Le iaido ne ressemble à rien d'autre. Pas d'adversaire, pas de contact, pas de compétition au sens habituel. Juste vous, un sabre, et l'exigence impitoyable du geste juste — où chaque erreur se voit, parce qu'il n'y a personne derrière qui se cacher.

Ne vous laissez pas vendre des miracles : les données scientifiques sur cette discipline sont quasi inexistantes, et il faut le dire. Mais son étymologie résume ce qu'elle vous propose vraiment — « répondre justement à toute situation dans laquelle on se trouve ». Si cette phrase vous parle, allez pousser la porte d'un dojo.

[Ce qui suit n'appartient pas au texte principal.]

Lemma blocks_for_predicate_sound_witness :
  exists sel, blocks_for_predicate map3 (Keys [ascii_bytes "bb"; ascii_bytes "zz"]) = Ok sel /\
    sel `sublist_of` data_block_entries map3 /\
    forall e k, e ∈ data_block_entries map3 -> k ∈ keys3 e ->
      admits (Keys [ascii_bytes "bb"; ascii_bytes "zz"]) k = true -> e ∈ sel.
Proof. apply (blocks_for_predicate_sound map3 keys3); [exact map3_wf|exact I]. Defined.

(** An exact hit takes the block before too; the same string as a prefix does not,
    and the copy of the key that ends the first block is missed. *)
Example prefix_misses_a_straddling_key :
  (map entry_offset <$> match blocks_for_keys map3 [ascii_bytes "bb"] with Ok l => Some l | _ => None end) = Some [0; 100] /\
  (map entry_offset <$> match blocks_for_prefix map3 (ascii_bytes "bb") with Ok l => Some l | _ => None end) = Some [100] /\
  ascii_bytes "bb" ∈ keys3 (parsed_entry (mkIndexEntry 0 100 (hkey "aa"))).
Proof. split_and!; [vm_compute; reflexivity..|]. right. right. left. Qed.

(** Two blocks with one separator, as when the copies of a key fill a block, make
    one entry: the first of the blocks is lost, to scans too. *)
Example equal_separators_collapse :
  match index_from_leaf_entries (map parsed_entry
      [mkIndexEntry 0 100 (hkey "aa"); mkIndexEntry 100 120 (hkey "bb"); mkIndexEntry 220 90 (hkey "bb")]) with
  | Ok m => map entry_offset (data_block_entries m) = [0; 220]
  | _ => False
  end.
Proof. vm_compute. done. Qed.
End SampleHFileIndex.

Et posez d'emblée la question du seiza : c'est le seul vrai obstacle, et il se contourne.

Aller plus loin

  • All Japan Kendo Federation (ZNKR) — Japanese-English Dictionary of Kendo et documents officiels relatifs au seitei iaido.
  • International Kendo Federation (FIK) — règlements et disciplines rattachées (kendo, iaido, jodo).
  • Comité National de Kendo et Disciplines Rattachées (CNKDR) — organisation du iaido en France.
  • British Kendo Association — présentation historique et technique du iaido.
  • Draeger DF. Classical Budo (The Martial Arts and Ways of Japan, vol. 2). New York: Weatherhill, 1973.
  • Draeger DF. Modern Bujutsu and Budo (The Martial Arts and Ways of Japan, vol. 3). New York: Weatherhill, 1974.
  • Valdés-Badilla P, et al. Effects of Olympic combat sports on older adults' health status: a systematic review. International Journal of Environmental Research and Public Health, 2021;18(14):7381 (cité pour les bénéfices des arts martiaux en général, le iaido n'y figurant pas).

Cet article a une vocation informative et pédagogique. Le iaido se pratique avec une arme et ne s'apprend jamais en autodidacte : l'encadrement par un enseignant qualifié est indispensable, y compris pour la seule manipulation du sabre. Les positions à genoux (seiza, tatehiza) sollicitent fortement les genoux et les chevilles : en cas d'antécédent articulaire, de prothèse, d'arthrose ou de lésion méniscale, demandez l'avis d'un professionnel de santé et signalez-le à votre enseignant avant de commencer. Les bénéfices évoqués reposent sur la nature de la pratique et non sur des essais cliniques, la littérature scientifique consacrée au iaido étant à ce jour très limitée.